Concept

Sonjo people

Summary
The Sonjo or Batemi (Wasonjo, in Swahili) are a Bantu ethnic group from northern Ngorongoro District of Arusha Region in Tanzania. In 2002, the Sonjo population was estimated to number around 30,000 individuals (Ethnologue). The term Sonjo is the name given to the people by the Maasai. Group members prefer to call themselves the Batemi people. The Sonjo people speak Sonjo, a Bantu language. They refer to it as Kitemi or Gitemi. The language, whose closest living cousins are those found around Mount Kenya (Meru, Kikuyu etc.).

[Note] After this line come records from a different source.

(** C7. Whatever sequence of operations its users run on a region, the pages they hold are
    different pages of the region, [used] and [free] count them, [take_free_page] runs and
    hands out a page nobody holds (or nothing, and if the number of pages is a multiple of
    eight then only when all of them are held), and returning a held page succeeds.
    Contiguous pages are taken at page alignment, or at a larger alignment when the search
    finds [count] + alignment - 1 free pages in a row ([room_for_alignment]); without that
    room an aligned request can hand out pages in use ([PhysicalRegion_aligned_overlap]).
    *)
Theorem PhysicalRegion_reachable_ok r live :
  region_reachable r live ->
  NoDup live /\ (forall a, a ∈ live -> page_of r a) /\
  PhysicalRegion_used r = Z.of_nat (length live) /\
  PhysicalRegion_free r = PhysicalRegion_size r - Z.of_nat (length live) /\
  (forall rnd supervisor, 0 <= rnd < 256 ->
    exists res r', PhysicalRegion_take_free_page rnd r supervisor = Ret (res, r') /\
      match res with
      | Some page => page_of r (m_paddr page) /\ m_supervisor page = supervisor /\
          (m_paddr page ∉ live)
      | None => r' = r /\ (m_pages r mod 8 = 0 -> forall a, page_of r a -> a ∈ live)
      end) /\
  (forall rnd page, 0 <= rnd < 256 -> m_paddr page ∈ live ->
    exists r', PhysicalRegion_return_page rnd r page = Ret r').
Proof.
  intros (held & returned & -> & Hr)%reachable_region_ok. pose proof Hr as [_ _ _ Ht _ _ _].
  rewrite length_map. destruct (used_free_spec _ _ _ Hr) as [Hu Hf].
  split_and!; [| | done | done | |].
  - apply taken_nodup, NoDup_app in Ht as (Hn & _). by apply (NoDup_fmap_2 _).
  - intros a (i & -> & Hi)%list_elem_of_fmap. exists i. split; [|done].
    apply (taken_range _ _ _ Ht), elem_of_app. by left.
  - intros rnd supervisor Hrnd.
    destruct (take_free_page_spec rnd r held returned supervisor Hr) as (res & r' & Heq & _ & Hres); [lia|].
    exists res, r'. split; [done|]. destruct res as [page|].
    + destruct Hres as (i & returned' & -> & Hi & Hni & _). split_and!; [by exists i | done|].
      intros (j & Hj & Hjs)%list_elem_of_fmap. apply (inj (page_addr (m_lower r))) in Hj as <-. done.
    + destruct Hres as [-> Hex]. split; [done|]. intros Hm a (i & Hi & ->).
      apply list_elem_of_fmap_2. by apply (exhausted_full _ _ _ Hr Hex Hm).
  - intros rnd page Hrnd (i & Hpage & Hi)%list_elem_of_fmap.
    apply list_elem_of_split in Hi as (l & l' & ->). rewrite <- (Permutation_middle l l' i) in Hr.
    destruct (return_page_spec rnd r i (l ++ l') returned page Hr Hrnd Hpage) as (r' & -> & _). by exists r'.
Qed.

(** [take_contiguous_free_pages] at page alignment takes neighbouring pages nobody
    holds and that are not in the queue.  In a region of whole buckets its [VERIFY] fails
    exactly if there are no such pages; it touches the byte after the bitmap only to mark
    pages at the end of the region. *)
Theorem PhysicalRegion_take_contiguous_correct r live returned count supervisor :
  region_ok r live returned -> 0 < count < 2 ^ 32 ->
  match PhysicalRegion_take_contiguous_free_pages r count supervisor PAGE_SIZE with
  | Ret (pages, r') => exists i, free_range r (live ++ returned) count i /\
      pages = map (fun j => MkPage (page_addr (m_lower r) j) supervisor) (seqZ i count) /\
      region_ok r' (seqZ i count ++ live) returned
  | Stop VerifyFailed => m_pages r mod 32 = 0 -> forall i, ~ free_range r (live ++ returned) count i
  | Stop OutOfBounds => free_range r (live ++ returned) count (m_pages r - count)
  | Stop _ => False
  end.
Proof.
  intros Hr Hc. pose proof (take_contiguous_spec r live returned count supervisor Hr Hc) as Hspec.
  destruct (PhysicalRegion_take_contiguous_free_pages _ _ _ _) as [[pages r']|f]; [|done].
  destruct Hspec as (i & ? & _ & ? & ?). by exists i.
Qed.

(** *** Witnesses *)

(** A region of 64 pages from which three aligned to four pages and one more were taken, and one came back. *)
Definition example_region : outcome (PhysicalRegion * list Z) :=
  '(_, r) ← PhysicalRegion_finalize_capacity example_kmalloc (PhysicalRegion_create 0x100000 0x140000);
  '(pages, r) ← PhysicalRegion_take_contiguous_free_pages r 3 true (4 * PAGE_SIZE);
  '(page, r) ← PhysicalRegion_take_free_page 5 r false;
  match page with
  | None => Stop VerifyFailed
  | Some page =>
      r ← PhysicalRegion_return_page 0 r (MkPage 0x101000 true);
      Ret (r, m_paddr page :: [0x100000; 0x102000])
  end.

They dwell in six communities in northern Tanzania, on the hills between the upper and lower western escarpments of the Rift Valley, above Lake Natron. The climate is semi-arid, with an annual rainfall of 400-600 mm. This is focused in two wet seasons, March-April and November/December. There were records of a maximum of 752 milimetres and a minimum of 508 milimetres throughout an eight-year period in the 1950s, when rainfall was above average. Sonjoland is administratively part of Arusha Region's Ngorongoro District. The District Headquarters are currently located at Loliondo, 20 kilometers to the north-west across the hills from the main Sonjo villages (as the crow flies). The area was historically part of the ancestral land of the Sonjo. Sonjo left Hajaro in 1987 owing to pressure from the Maasai. The Maasai renamed it Pinyinyi. Wards in Monduli district like Orokhata were renamed Sale. The Sonjo names are only used when speaking in ki-Sonjo or referring to the former village site. Fosbrooke in 1938 defined the Sonjo as "an island of agricultural Bantu in a sea of nomadic Masai". Although the Maasai currently irrigate in Pagasi (where some Sonjo also live) and Peninyi, the irrigation of the Sonjo is a notable aspect of an otherwise pastoral area. In 1963, Robert Gray published the only comprehensive study of the Sonjo as "an irrigation-based society". Sonjo have moved in and out of Peninyi during the last few decades. Sonjo are claimed to have arrived in the 1950s by current (Maasai) locals.